Benchmarks - Azure/az-prototype GitHub Wiki

Benchmarks

Overview

The benchmark suite measures AI-generated code quality across 14 dimensions. It is project-agnostic and can be applied to any multi-stage build pipeline. Both GitHub Copilot and Claude Code are evaluated against identical input prompts produced by the az prototype build pipeline.

How Scores Are Generated

Both tools receive identical input prompts produced by the extension's prompt construction pipeline. GitHub Copilot processes these natively during a live build run. The same prompts are extracted from the debug log and submitted verbatim to Claude Code. Each tool's responses are scored independently against 14 benchmarks with 4-5 weighted sub-factors totaling 100 points each.
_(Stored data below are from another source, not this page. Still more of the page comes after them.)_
Definition cyclic_zero_signature : bytes :=
  Integer.le_digits 32 0 ++ Integer.le_digits 32 0.

Definition cyclic_order_signature : bytes :=
  Integer.le_digits 32 0 ++ Integer.le_digits 32 Cyclic.L.

(* ================================================================= *)
(** ** Bytes and integers *)

Lemma Z_of_byte_range (b : byte) : 0 <= Z_of_byte b < 256.
Proof.
  unfold Z_of_byte. pose proof (Byte.to_N_bounded b) as Hb. lia.
Qed.

Lemma Z_of_byte_of_Z (z : Z) : Z_of_byte (byte_of_Z z) = z mod 256.
Proof.
  unfold Z_of_byte, byte_of_Z.
  assert (Hr : 0 <= z mod 256 < 256) by (apply Z.mod_pos_bound; lia).
  destruct (Byte.of_N (Z.to_N (z mod 256))) as [b|] eqn:E.
  - apply Byte.to_of_N in E. rewrite E. lia.
  - apply Byte.of_N_None_iff in E. lia.
Qed.

Lemma byte_of_Z_of_byte (b : byte) : byte_of_Z (Z_of_byte b) = b.
Proof.
  unfold byte_of_Z. rewrite Z.mod_small by apply Z_of_byte_range.
  unfold Z_of_byte. rewrite N2Z.id, Byte.of_to_N. reflexivity.
Qed.

Lemma le_digits_length (n : nat) (v : Z) :
  List.length (Integer.le_digits n v) = n.
Proof.
  revert v. induction n as [|n IH]; intros v; simpl; [reflexivity|].
  now rewrite IH.
Qed.

Lemma from_bytes_range (b : bytes) :
  0 <= Integer.from_bytes b < 256 ^ Z.of_nat (List.length b).
Proof.
  induction b as [|x b IH].
  - simpl. lia.
  - cbn [Integer.from_bytes List.length].
    rewrite Nat2Z.inj_succ, Z.pow_succ_r by lia.
    pose proof (Z_of_byte_range x). lia.
Qed.

Lemma from_bytes_le_digits (n : nat) (v : Z) :
  0 <= v < 256 ^ Z.of_nat n ->
  Integer.from_bytes (Integer.le_digits n v) = v.
Proof.
  revert v. induction n as [|n IH]; intros v Hv.
  - simpl in *. lia.
  - cbn [Integer.le_digits Integer.from_bytes].
    rewrite Nat2Z.inj_succ, Z.pow_succ_r in Hv by lia.
    rewrite Z_of_byte_of_Z, IH.
    + pose proof (Z.div_mod v 256). lia.
    + split; [apply Z.div_pos; lia|].
      apply Z.div_lt_upper_bound; lia.
Qed.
Because both tools see the exact same input, score differences reflect genuine output quality differences.

14 Benchmarks

ID	Name	Description
B-INST	Instruction Adherence	Does the output implement exactly what was requested?
B-CNST	Constraint Compliance	Are NEVER/MUST/CRITICAL directives followed?
B-TECH	Technical Correctness	Is the code syntactically valid and deployable?
B-SEC	Security Posture	Are security best practices followed?
B-OPS	Operational Readiness	Are deploy scripts production-grade?
B-DEP	Dependency Hygiene	Are dependencies minimal and correctly versioned?
B-SCOPE	Scope Discipline	Does the output stay within requested boundaries?
B-QUAL	Code Quality	Is the code well-organized and maintainable?
B-OUT	Output Completeness	Are all required interfaces properly defined?
B-CONS	Cross-Stage Consistency	Are patterns uniform across all stages?
B-DOC	Documentation Quality	Are docs complete, accurate, and actionable?
B-REL	Response Reliability	Is the response complete and parseable?
B-RBAC	RBAC & Identity	Are identity/role patterns correct per service?
B-ANTI	Anti-Pattern Absence	Are known bad patterns absent from output?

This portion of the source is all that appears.